También puede desviar parte del dinero prestado, por ejemplo haciendo que los casinos le paguen a él o a empresas de su propiedad grandes sumas por diversos servicios antes de que quiebren.
Como los lectores habrán adivinado, no se trata de un ejemplo hipotético. Es la historia del imperio de casinos de Donald Trump en Nueva Jersey, una empresa que terminó en múltiples quiebras y que fue un desastre para los inversores externos, pero que parece haber sido bastante rentable para Trump.
El problema para quien quiera jugar a ese juego es cómo convencer a los prestamistas de que le sigan el juego. ¿Por qué arriesgaría alguien su dinero en empresas tan dudosas?
Bueno, hay un par de maneras de conseguirlo. Una, quizá la principal con esos casinos, es el puro poder de persuasión, quizá apoyado por un culto a la personalidad: convencer a los prestamistas de que estas dudosas empresas son en realidad buenas inversiones o de que eres un hombre de negocios excepcionalmente eficaz que puede convertir la paja en oro.

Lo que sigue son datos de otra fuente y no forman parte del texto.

(** X8.  Take a converter made by [NewKVToSqlRowConverter] whose mapping
    sends every requested tag to the index of the column that carries it, a
    key tuple with distinct tags below 2^64-1 whose requested tags belong to
    key columns, and a value tuple with strictly ascending tags whose
    requested tags belong to value columns; let every requested entry be
    convertible, and let the largest requested value tag not be 0 (or no
    value column be requested).  Then [ConvertKVToSqlRow] returns a row of
    [rowSize] slots and no error; the slot of every requested tag stored in
    either tuple holds what the converter of its column makes of the stored
    value; every other slot is nil. *)
Theorem ConvertKVToSqlRow_fills_requested m columns (width : Z)
    (keyEntries valEntries : list (N * Value)) :
  let conv := NewKVToSqlRowConverter m columns width in
  0 <= width ->
  (forall tag idx c, m !! tag = Some idx -> index columns idx = Some c ->
                     Tag c = tag) ->
  Forall (convertible conv width) (keyEntries ++ valEntries) ->
  NoDup keyEntries.*1 ->
  Forall (fun e => (e.1 < MaxUint64)%N) keyEntries ->
  ascending valEntries ->
  (forall e idx c, e ∈ keyEntries -> m !! e.1 = Some idx ->
                   index columns idx = Some c -> IsPartOfPK c = true) ->
  (forall e idx c, e ∈ valEntries -> m !! e.1 = Some idx ->
                   index columns idx = Some c -> IsPartOfPK c = false) ->
  valsFromVal conv = 0 \/ (0 < maxValTag conv)%N ->
  exists row,
    ConvertKVToSqlRow conv (Some (Tuple (encode keyEntries)))
                      (Some (Tuple (encode valEntries)))
    = Returned (Some row, None) /\
    Z.of_nat (length row) = width /\
    (forall e idx c,
       e ∈ keyEntries ++ valEntries -> m !! e.1 = Some idx ->
       index columns idx = Some c ->
       row !! Z.to_nat idx = Some (TypeInfo c (Some e.2)).1) /\
    (forall i : nat,
       (i < length row)%nat ->
       (forall e, e ∈ keyEntries ++ valEntries ->
                  m !! e.1 ≠ Some (Z.of_nat i)) ->
       row !! i = Some None).
Proof.
  intros conv Hwidth Haligned Hok Hknd Hkmax Hasc Hkey Hval Htag0.
  destruct (NewKVToSqlRowConverter_fields m columns width)
    as (Hm & Hcols & Hsize & Hnkey & Hnval & Hmax).
  fold conv in Hm, Hcols, Hsize, Hnkey, Hnval, Hmax.
  apply Forall_app in Hok as [Hkok Hvok].
  assert (forall e idx, convertible conv width e -> m !! e.1 = Some idx ->
            exists c, index columns idx = Some c /\ c ∈ columns /\
                      Tag c = e.1) as Hcol.
  { intros e idx He Hidx. rewrite <- Hm in Hidx.
    destruct (He idx Hidx) as (Hr & c & x & Hc & _).
    rewrite Hcols in Hc. exists c. split; [done|].
    split; [|by apply (Haligned e.1 idx); [rewrite <- Hm|]].
    unfold index in Hc. destruct (idx <? 0); [done|].
    by apply list_elem_of_lookup_2 in Hc. }
  rewrite Forall_forall in Hkok, Hvok.
  assert (forall e, e ∈ keyEntries -> is_Some (m !! e.1) ->
            exists c, c ∈ columns /\ Tag c = e.1 /\ IsPartOfPK c = true)
    as Hkcols.
  { intros e He [idx Hidx].
    destruct (Hcol e idx (Hkok e He) Hidx) as (c & Hc & Hin & Htag).
    exists c. split; [done|]. split; [done|]. by eapply Hkey. }
  assert (forall e, e ∈ valEntries -> is_Some (m !! e.1) ->
            exists c, c ∈ columns /\ Tag c = e.1 /\ IsPartOfPK c = false)
    as Hvcols.
  { intros e He [idx Hidx].
    destruct (Hcol e idx (Hvok e He) Hidx) as (c & Hc & Hin & Htag).
    exists c. split; [done|]. split; [done|]. by eapply Hval. }
  assert (forall (f : Column SqlVal -> bool) (pk : bool) entries,
            (forall c, f c = bool_decide (is_Some (m !! Tag c))
                             && (if pk then IsPartOfPK c
                                 else negb (IsPartOfPK c))) ->
            NoDup entries.*1 ->
            (forall e, e ∈ entries -> is_Some (m !! e.1) ->
               exists c, c ∈ columns /\ Tag c = e.1 /\ IsPartOfPK c = pk) ->
            fills conv entries
            <= Z.of_nat (length (filter (fun c => f c) columns))) as Hbound.
  { intros f pk entries Hf Hnd Hin. apply fills_bounded; [done|].
    intros e He Hreq. unfold requested in Hreq.
    apply bool_decide_eq_true in Hreq. rewrite Hm in Hreq.
    destruct (Hin e He Hreq) as (c & Hc & Htag & Hpk).
    exists c. split; [done|]. split; [done|].
    rewrite Hf, Htag, Hpk, bool_decide_eq_true_2 by done. by destruct pk. }
  unfold ConvertKVToSqlRow. cbn [IsNull]. rewrite Hsize.
  rewrite (proj2 (Z.ltb_ge _ _) Hwidth).
  set (row0 := replicate (Z.to_nat width) None : Row SqlVal).
  assert (Z.of_nat (length row0) = width) as Hlen0
    by (unfold row0; rewrite length_replicate; lia).
  assert (forall tag idx c, tagToSqlColIdx conv !! tag = Some idx ->
            index (cols conv) idx = Some c -> Tag c = tag) as Haligned'
    by (by rewrite Hm, Hcols).
  (* the key scan *)
  destruct (fullScan_fills conv keyEntries Haligned' Hknd row0)
    as (row1 & Hfull1 & Hlen1 & Hfilled1 & Hframe1).
  { rewrite Hlen0. by apply Forall_forall. }
  destruct (scan_phase conv (valsFromKey conv) MaxUint64 row0 row1 keyEntries)
    as (itr1 & ->); [| |done|].
  { intros _. by apply key_scan_is_full_scan. }
  { intros Hnone. pose proof (fills_nonneg conv keyEntries).
    pose proof (Hbound (fun c => keyCol m c) true keyEntries
                  (fun c => eq_refl) Hknd Hkcols). lia. }
  (* the value scan *)
  pose proof (ascending_NoDup valEntries Hasc) as Hvnd.
  destruct (fullScan_fills conv valEntries Haligned' Hvnd row1)
    as (row2 & Hfull2 & Hlen2 & Hfilled2 & Hframe2).
  { rewrite Hlen1, Hlen0. by apply Forall_forall. }
  destruct (scan_phase conv (valsFromVal conv) (maxValTag conv) row1 row2
              valEntries) as (itr2 & ->); [| |done|].
  { intros Hpos. apply value_scan_is_full_scan; [done|done|].
    destruct Htag0 as [Hzero|Hgt]; [lia|done]. }
  { intros Hnone. pose proof (fills_nonneg conv valEntries).
    pose proof (Hbound (fun c => valueCol m c) false valEntries
                  (fun c => eq_refl) Hvnd Hvcols). lia. }
  exists row2. split; [done|]. split; [lia|]. split.
  - intros e idx c He Hidx Hc. apply elem_of_app in He as [He|He].
    + rewrite Hframe2.
      * apply (Hfilled1 e idx c He); [by rewrite Hm|by rewrite Hcols].
      * intros e' He' Hidx'.
        assert (0 <= idx) as Hpos.
        { rewrite <- Hm in Hidx. by destruct (Hkok e He idx Hidx) as [[? _] _]. }
        rewrite Z2Nat.id, Hm in Hidx' by done.
        pose proof (Hkey e idx c He Hidx Hc).
        pose proof (Hval e' idx c He' Hidx' Hc). congruence.
    + apply (Hfilled2 e idx c He); [by rewrite Hm|by rewrite Hcols].
  - intros i Hi Hfree. rewrite Hframe2, Hframe1.
    + apply lookup_replicate_2. lia.
    + intros e He. rewrite Hm. apply Hfree, elem_of_app. by left.
    + intros e He. rewrite Hm. apply Hfree, elem_of_app. by right.
Qed.

(** ** Malformed input *)

(** The scan runs through convertible entries that leave it room and that
    no tag stops, and goes on with what follows them. *)
Lemma processTuple_loop_prefix conv valsToFill maxTag pre :
  forall row filled tag64 itr,
    Forall (convertible conv (Z.of_nat (length row))) pre ->
    Forall (fun e => (e.1 < maxTag)%N) pre ->
    (tag64 < maxTag)%N ->
    filled + fills conv pre < valsToFill ->
    exists row' tag',
      length row' = length row /\ (tag' < maxTag)%N /\
      processTuple_loop conv valsToFill maxTag row filled tag64
                        (encode pre ++ itr)
      = processTuple_loop conv valsToFill maxTag row'
                          (filled + fills conv pre) tag' itr.
Proof.
  induction pre as [|e pre IH]; intros row filled tag64 itr Hok Hbelow Htag Hroom.
  - exists row, tag64. simpl. rewrite Z.add_0_r. done.
  - apply Forall_cons in Hok as [He Hok].
    apply Forall_cons in Hbelow as [Hlt Hbelow].
    pose proof (fills_nonneg conv pre) as Hnn.
    cbn [fills] in Hroom |- *. unfold requested in Hroom |- *.
    change (encode (e :: pre) ++ itr)
      with (Uint e.1 :: e.2 :: (encode pre ++ itr)).
    cbn [processTuple_loop NextVal Advance head].
    assert (filled < valsToFill) as Hfree
      by (destruct (bool_decide _); lia).
    rewrite (proj2 (Z.ltb_lt _ _) Hfree), (proj2 (N.ltb_lt _ _) Htag).
    rewrite (proj2 (N.ltb_ge _ _) (N.lt_le_incl _ _ Hlt)). cbn [andb].
    destruct (tagToSqlColIdx conv !! e.1) as [idx|] eqn:Hm.
    + rewrite bool_decide_eq_true_2 in Hroom |- * by eauto.
      destruct (He idx Hm) as (Hidx & col & x & -> & ->).
      rewrite (proj2 (inRange_spec row idx) Hidx).
      destruct (IH (<[Z.to_nat idx := x]> row) (filled + 1) e.1 itr)
        as (row' & tag' & Hlen & Htag' & ->);
        [by rewrite length_insert|done|done|lia|].
      exists row', tag'. rewrite length_insert in Hlen.
      split; [done|]. split; [done|]. f_equal; lia.
    + rewrite bool_decide_eq_false_2 in Hroom |- * by (by intros [? ?]).
      destruct (IH row filled e.1 itr) as (row' & tag' & Hlen & Htag' & ->);
        [done|done|done|lia|].
      exists row', tag'. split; [done|]. split; [done|]. f_equal; lia.
Qed.

(** X9.  A key tuple that is well formed up to some point, where the key
    scan is still looking for requested entries, and that holds anything but
    an unsigned integer in the next tag position makes [ConvertKVToSqlRow]
    panic: no error is returned for it. *)
Theorem non_integer_key_tag_panics conv (pre : list (N * Value))
    (bad : Value) (rest : list Value) (v : option Value) :
  IsNull v = true \/ isTuple v = true ->
  0 <= rowSize conv ->
  Forall (convertible conv (rowSize conv)) pre ->
  Forall (fun e => (e.1 < MaxUint64)%N) pre ->
  fills conv pre < valsFromKey conv ->
  (forall n, bad ≠ Uint n) ->
  ConvertKVToSqlRow conv (Some (Tuple (encode pre ++ bad :: rest))) v
  = Panicked.
Proof.
  intros Hv Hsize Hok Hbelow Hroom Hbad.
  pose proof (fills_nonneg conv pre) as Hnn.
  unfold ConvertKVToSqlRow.
  assert (exists valTup,
            (if IsNull v then Some zeroTuple
             else match v with Some (Tuple t) => Some t | _ => None end)
            = Some valTup) as [valTup ->].
  { destruct Hv as [->|Hv]; [eauto|]. destruct v as [[]|]; try done.
    destruct (IsNull _); eauto. }
  rewrite (proj2 (Z.ltb_ge _ _) Hsize).
  rewrite (proj2 (Z.ltb_lt 0 (valsFromKey conv)) ltac:(lia)).
  unfold processTuple, InitForTuple.
  destruct (processTuple_loop_prefix conv (valsFromKey conv) MaxUint64 pre
              (replicate (Z.to_nat (rowSize conv)) None) 0 0%N (bad :: rest))
    as (row' & tag' & Hlen & Htag' & ->); [|done|done|lia|].
  { rewrite length_replicate, Z2Nat.id by done. done. }
  cbn [processTuple_loop]. rewrite Z.add_0_l.
  rewrite (proj2 (Z.ltb_lt _ _) Hroom), (proj2 (N.ltb_lt _ _) Htag').
  cbn [andb]. destruct bad; try done. by destruct (Hbad n).
Qed.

Alternativamente, puede intentar persuadir a los prestamistas de que están seguros ofreciéndoles garantías que parecen suficientes para protegerles pero que no lo son, porque ha inflado el valor de los activos que pone y posiblemente también ha inflado su riqueza personal para que parezca que es a la vez un hombre de negocios brillante y un prestatario fiable.
Por eso es ilegal hacer afirmaciones falsas sobre el valor de los activos que controlas. Y el martes, el juez Arthur F. Engoron dictaminó en Nueva York que Trump, de hecho, cometió fraude de forma persistente al sobrevalorar sus activos, posiblemente hasta en 2.200 millones de dólares.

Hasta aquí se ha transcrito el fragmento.